[Extracted information Boundary: Start]
(** C8, amended.  For a response whose site, segment, node names, messages and
    keys hold no line feed, the block is a line feed, the header line - the
    pool named [<site> (LAN)] or [WAN], then [ [<segment>]] when there is a
    segment, then a colon -, one line [  ===> <from>: <message>] per message
    of a node, and one line [  <key> [<count>/<total>]] per key, count and
    total in decimal, each line on a line of its own, with one more line feed
    when there is no key.  For any response the block is made of the same
    pieces in the same order, as the replacement of double line feeds leaves
    them: the header part, each message line with the line feed after it, and
    the key lines joined by line feeds. *)
Theorem block_layout (ρ : MapRange) (r : KeyringResponse) (keys : gmap string Z) :
  range_ok ρ →
  let mline := λ e : string * string, "  ===> " +:+ e.1 +:+ ": " +:+ e.2 in
  let kline := λ e : string * Z,
    "  " +:+ e.1 +:+ " [" +:+ fmt_d e.2 +:+ "/" +:+ fmt_d (NumNodes r) +:+ "]" in
  ρ _ (Messages r) ≡ₚ map_to_list (Messages r) ∧
  ρ _ keys ≡ₚ map_to_list keys ∧
  (∀ n : Z, Z.of_int <$> NilZero.int_of_string (fmt_d n) = Some n) ∧
  formatResponse ρ r keys =
    strings_Replace
      (nl +:+ header r +:+ nl +:+ (if decide (Messages r = ∅) then nl else ""))
      (nl +:+ nl) nl +:+
    glue ((λ e, strings_Replace (mline e +:+ nl) (nl +:+ nl) nl)
            <$> ρ _ (Messages r)) +:+
    strings_Join ((λ e, strings_Replace (kline e) (nl +:+ nl) nl) <$> ρ _ keys) nl ∧
  (plain r keys = true →
   formatResponse ρ r keys =
     unlines (header r :: (mline <$> ρ _ (Messages r)) ++ (kline <$> ρ _ keys)) +:+
     (if ρ _ keys is [] then nl else "")).
Proof.
  intros Hρ mline kline.
  split; [apply Hρ|]. split; [apply Hρ|]. split; [exact fmt_d_reads_back|]. split.
  - exact (formatResponse_pieces ρ r keys Hρ).
  - intros Hp. rewrite formatResponse_plain by assumption.
    fold (keyLine (NumNodes r)) in kline. subst kline.
    destruct (ρ Z keys); reflexivity.
Qed.

Lemma block_layout_witness :
  formatResponse range_reversed pool_two (Keys pool_two) =
    nl +:+ "dc1 (LAN) [alpha]:" +:+
    nl +:+ "  ===> node2: late" +:+
    nl +:+ "  ===> node1: ok" +:+
    nl +:+ "  def456 [1/2]" +:+
    nl +:+ "  abc123 [2/2]".
Proof.
  destruct (block_layout range_reversed pool_two (Keys pool_two) range_reversed_ok)
    as (_ & _ & _ & _ & Hplain).
  rewrite (Hplain eq_refl). reflexivity.
Defined.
[Extracted information Boundary: End]
**Description of the task:** All lines in the listing above with the string "intros" should be returned.

**Reply to the task:**
  intros Hρ mline kline.
  - intros Hp. rewrite formatResponse_plain by assumption.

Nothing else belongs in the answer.